11 de noviembre de 2009

Llevo unos cuantos años escuchando cada vez más en boca de políticos y personajes nobles eso de “yo creo en la justicia” pero tanto solemne testimonio y tanto tiempo de ejemplos varios me ha servido precisamente para llegar a la conclusión contraria: yo no creo en la justicia. No creo en un sistema en el que alguien condenado a docenas de años de cárcel por alguna razón ni siquiera entra, un multi-asesino se pasea por los hospitales como un ministro mientras un ratero de poca monta se pudre en la cárcel o un sistema en el que un mimado bailarín desfasado es capaz de matar a una persona y seguir disfrutando de su arte mientras a mí me quitarán la custodia de mi hija, siempre a favor de su madre y ocurra lo que ocurra, por la simple e injusta “desgracia” de haber nacido con un aparato reproductor masculino. Todo ello sustentando además en el glorioso estado de derecho. No creo en la justica porque no creo en esa pseudo-ciencia ocultista que llaman derecho y que consiste básicamente en justificar todo (lo justificable y lo injustificable) buscando la trampa entre las rendijas de un puñado de leyes ambiguas y mal redactadas que además probablemente son ambiguas y están mal redactadas a propósito para que un buen puñado de parásitos puedan vivir de interpretar o mal interpretar la ambigüedad artificial del sistema.

Ayer se me caía la cara de vergüenza escuchando al petulante abogado de un pirata somalí que se ha hecho famoso por secuestrar barcos y pescadores además de extorsionarlos para ganarse la vida. Un petulante abogado que no dijo quién pagaba su abultada minuta amparado, como no, en el estado de derecho. Un ilustre abogado que buceando en el incomprensible entramado legal de juzgados, tipos de delito, tipos de tribunal, recursos, magistratura, código penal, código civil y demás eufemismos de trampa conseguía defender a un pirata (¡a un pirata!) y encima hacerlo mirando por encima del hombro y dando lecciones de justicia y de ese engrudo venenoso que llaman derecho.
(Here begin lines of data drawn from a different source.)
(* ===== verification/AuthSession.v ===== *)
(** The session endpoints of the auth service:
    [services/auth/internal/handler/session] ([refresh.go], [logout.go],
    [sessions.go], [helpers.go], [response.go]). *)

From S2P Require Import Prelude GoStr Sha256 GoCodec HttpUtil Scope AuthModels AuthStore AuthOrgStore AuthService.

(** * Definitions *)

(** A cookie of the response; every one is HttpOnly and SameSite=Lax. *)
Record SetCookie := mkSetCookie {
  ck_Name : string;
  ck_Value : string;
  ck_Path : string;
  ck_Secure : bool;
  ck_MaxAge : Z
}.

(** A response body with the cookies set before it. *)
Record WithCookies (A : Type) := mkWithCookies {
  cookies : list SetCookie;
  body : A
}.
Arguments mkWithCookies {A} cookies body.
Arguments cookies {A} w.
Arguments body {A} w.

(** [int(ttl.Seconds())] *)
Definition seconds (ttl : Z) : Z := Z.quot ttl 1000000.

Module AuthSession.
Import AuthStore AuthOrgStore Token Helpers.

Definition errMissingRefreshToken : string := "missing refresh token".
Definition errInvalidRefreshToken : string := "invalid refresh token".
Definition errRefreshTokenExpired : string := "refresh token expired or revoked".
Definition errSessionExpired : string := "session expired or revoked".
Definition errInvalidSessionID : string := "invalid session id".
Definition errSessionNotFound : string := "session not found".

(** ** [response.go] *)
Record tokenResponse := mkTokenResponse {
  AccessToken : string;
  RefreshToken_ : string;
  ExpiresIn : Z
}.

Record sessionResponse := mkSessionResponse {
  sr_ID : string;
  sr_IPAddress : string;
  sr_DeviceName : string;
  sr_Country : string;
  sr_LastActive : string;
  sr_CreatedAt : string
}.

(** ** [helpers.go] *)

(** [extractRefreshToken]; [body] is the decoded JSON body. *)
Definition extractRefreshToken (r : Request) (body : option string) : string :=
  match Cookie r "refresh_token" with
  | Some c => if decide (c <> "") then c else default "" body
  | None => default "" body
  end.

Section Helpers.
Context `{UUIDCodec}.

Definition no_org : OrgClaim := mkOrgClaim "" "" "".

Definition resolveOrgClaim (r : Request) (userID : uuid) : M World OrgClaim :=
  let orgSlug := Header_Get r "X-Org-Slug" in
  if decide (orgSlug = "") then ret no_org
  else
    try org <- query (GetOrganizationBySlug orgSlug) catch e => ret no_org ;;
    try membership <- query (GetOrgMembership (o_ID org) userID) catch e => ret no_org ;;
    ret (mkOrgClaim (uuid_text (o_ID org)) (o_Slug org) (om_Role membership)).

End Helpers.

Definition buildFullName (user : User) : string :=
  let name := default "" (u_FirstName user) in
  let name := match u_LastName user with Some l => name +:+ " " +:+ l | None => name end in
  TrimSpace name.

Definition isSecure (r : Request) : bool :=
  TLS r || bool_decide (Header_Get r "X-Forwarded-Proto" = "https").

Definition setRefreshCookie (r : Request) (value : string) (ttl : Z) : SetCookie :=
  mkSetCookie "refresh_token" value "/" (isSecure r) (seconds ttl).
Definition setAccessCookie (r : Request) (value : string) (ttl : Z) : SetCookie :=
  mkSetCookie "access_token" value "/" (isSecure r) (seconds ttl).
Definition clearRefreshCookie : SetCookie := mkSetCookie "refresh_token" "" "/" true (-1).
Definition clearAccessCookie : SetCookie := mkSetCookie "access_token" "" "/" true (-1).

Section Handlers.
Context `{UUIDCodec} `{Jwt} `{NetAddr} `{Validator}.

(** ** [refresh.go] *)

(** [x.ExpiresAt.Time.Before(time.Now())] *)
Definition expired (expiresAt now : Z) : bool := expiresAt <? now.

Definition Refresh (svc : Service) (r : Request) (reqBody : option string) :
    M World (Resp (WithCookies tokenResponse)) :=
  let rawToken := extractRefreshToken r reqBody in
  if decide (rawToken = "") then ret (Fail StatusBadRequest errMissingRefreshToken)
  else match AuthValidate.Struct (check_field "RefreshToken" [("required", "", tag_required rawToken)]) with
  | Err e => ret (Fail StatusBadRequest e)
  | Ok _ =>
      let tokenHash := HashToken rawToken in
      q <- query (GetRefreshTokenByHash tokenHash) ;;
      match q with
      | Err ErrNoRows => ret (Fail StatusUnauthorized errInvalidRefreshToken)
      | Err _ => ret (Fail StatusInternalServerError ErrInternal)
      | Ok rt =>
          now <- time_now ;;
          if bool_decide (is_Some (rt_RevokedAt rt)) || expired (rt_ExpiresAt rt) now
          then ret (Fail StatusUnauthorized errRefreshTokenExpired)
          else
            try sess <- query (GetSessionByID (rt_SessionID rt))
              catch e => ret (Fail StatusUnauthorized errSessionExpired) ;;
            if bool_decide (is_Some (se_RevokedAt sess)) || expired (se_ExpiresAt sess) now
            then ret (Fail StatusUnauthorized errSessionExpired)
            else
              (* Rotate: revoke old, issue new. *)
              do exec (RevokeRefreshToken (rt_ID rt)) ;;
              g <- GenerateRefreshToken ;;
              match g with
              | None => ret (Fail StatusInternalServerError ErrInternal)
              | Some refreshTok =>
                  try _ <- insert_stmt (CreateRefreshToken (rt_UserID rt) (rt_SessionID rt) (Hash refreshTok)
                                          (now + refreshTTL svc))
                    catch e => ret (Fail StatusInternalServerError ErrInternal) ;;
                  do exec (UpdateSessionLastActive (rt_SessionID rt)) ;;
                  try user <- query (GetUserByID (rt_UserID rt))
                    catch e => ret (Fail StatusInternalServerError ErrInternal) ;;
                  orgClaim <- resolveOrgClaim r (u_ID user) ;;
                  let name := buildFullName user in
                  mfa <- query (GetMFASettings (u_ID user)) ;;
                  let mfaEnabled := match mfa with Ok m => ms_TotpEnabled m | Err _ => false end in
                  t <- IssueAccessToken svc (mkAccessTokenParams (uuid_text (u_ID user)) (u_Email user) name orgClaim []
                                               mfaEnabled) ;;
                  match t with
                  | None => ret (Fail StatusInternalServerError ErrInternal)
                  | Some accessJWT =>
                      ret (Reply StatusOK (mkWithCookies
                        [setRefreshCookie r (Raw refreshTok) (refreshTTL svc); setAccessCookie r accessJWT (accessTTL svc)]
                        (mkTokenResponse accessJWT "" (seconds (accessTTL svc)))))
                  end
              end
      end
  end.

(** ** [logout.go] *)
Definition Logout (r : Request) : M World (Resp (WithCookies string)) :=
  do (match Cookie r "refresh_token" with
      | None => ret tt
      | Some value =>
          q <- query (GetRefreshTokenByHash (HashToken value)) ;;
          match q with
          | Err _ => ret tt
          | Ok rt =>
              do exec (RevokeRefreshToken (rt_ID rt)) ;;
              do exec (RevokeSession (rt_SessionID rt)) ;;
              ret tt
          end
      end) ;;
  ret (Reply StatusOK (mkWithCookies [clearRefreshCookie; clearAccessCookie] "logged_out")).

Definition LogoutAll (r : Request) : M World (Resp (WithCookies string)) :=
  match FromContext r with
  | None => ret (Fail StatusUnauthorized ErrClaimsNotFound)
  | Some claims =>
      match SubjectUUID claims with
      | None => ret (Fail StatusBadRequest ErrInvalidUserID)
      | Some userID =>
          do exec (RevokeAllUserSessions userID) ;;
          do exec (RevokeAllUserRefreshTokens userID) ;;
          do Audit.Log (Audit.mkLogParams None (Some userID) Audit.ActionUserLogoutAll "" None (Some r) None) ;;
          ret (Reply StatusOK (mkWithCookies [clearRefreshCookie; clearAccessCookie] "all_sessions_revoked"))
      end
  end.

(** ** [sessions.go]; [Format] is [time.Format] with the RFC 3339 layout *)
Definition session_response (Format : Z -> string) (s : Session) : sessionResponse :=
  mkSessionResponse (uuid_text (se_ID s)) (default "" (se_IpAddress s)) (default "" (se_DeviceName s))
    (default "" (se_Country s)) (Format (se_LastActiveAt s)) (Format (se_CreatedAt s)).

Definition ListSessions (Format : Z -> string) (r : Request) : M World (Resp (list sessionResponse)) :=
  match FromContext r with
  | None => ret (Fail StatusUnauthorized ErrClaimsNotFound)
  | Some claims =>
      match SubjectUUID claims with
      | None => ret (Fail StatusBadRequest ErrInvalidUserID)
      | Some userID =>
          try ss <- query (ListActiveSessions userID)
            catch e => ret (Fail StatusInternalServerError ErrInternal) ;;
          ret (Reply StatusOK (session_response Format <$> ss))
      end
  end.

Definition RevokeSession_ (r : Request) : M World (Resp string) :=
  match FromContext r with
  | None => ret (Fail StatusUnauthorized ErrClaimsNotFound)
  | Some claims =>
      match uuid_scan (URLParam r "sessionID") with
      | None => ret (Fail StatusBadRequest errInvalidSessionID)
      | Some sessionID =>
          try sess <- query (GetSessionByID sessionID)
            catch e => ret (Fail StatusNotFound errSessionNotFound) ;;
          let userID := SubjectUUID claims in
          if decide (Some (se_UserID sess) <> userID) then ret (Fail StatusForbidden ErrForbidden)
          else
            do exec (RevokeSession sessionID) ;;
            do exec (RevokeRefreshTokensBySession sessionID) ;;
            ret (Reply StatusOK "revoked")
      end
  end.

End Handlers.
End AuthSession.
Cuando de pequeño me ensañaron los parámetros por los que se rige la justicia en un país democrático entendí que cuando se referían a que un asesino tenía el derecho a la mejor defensa legal posible se referían a que alguien tuviese la oportunidad de defenderse si resulta que había sido acusado de un delito no cometido o que en caso de haber sido condenado por un delito cometido la condena fuese proporcional al delito pero no mayor (o menor). Jamás pensé que lo que realmente querían explicarme es que primero la calidad de la defensa del acusado depende del dinero (legal o ilegal) que este tenga y segundo que un error de interpretación, un error administrativo o algún tipo de incoherencia en la tramitación administrativa es suficiente para que un delito deje de serlo. ¿Eso es el derecho? Efectivamente, eso es el derecho.

Gracias a Dios que elegí ciencias puras porque se me da muy mal la hipocresía, la ambiguedad y sobre todo mentir. Me siento más cómodo en un mundo donde la fuerza es siempre masa por aceleración independientemente de quien lo mida que en un mundo donde uno es culpable o no dependiendo de si tiene o no dinero, de la diligencia del juez, de la diligencia del fiscal, de la diligencia de los administrativos que empapelan el caso, del país en el que ha nacido, del país en el que reside, de tres o cuatro tribunales de justicia, del código con el que se juzgue, de la interpretación de la ley, de las consecuencias políticas, etc…

Quizás la solución está en que la justicia recaiga en los científicos o la gente de ciencia en lugar de en este puñado de opíparos burócratas negligentes que no entienden que las leyes, por la propia definición de ley, deberían ser siempre iguales independientemente del lugar, del tiempo, del dinero y de a quién se aplique.

“Una cosa no es justa por el hecho de ser ley. Debe ser ley porque es justa” (Montesquieu)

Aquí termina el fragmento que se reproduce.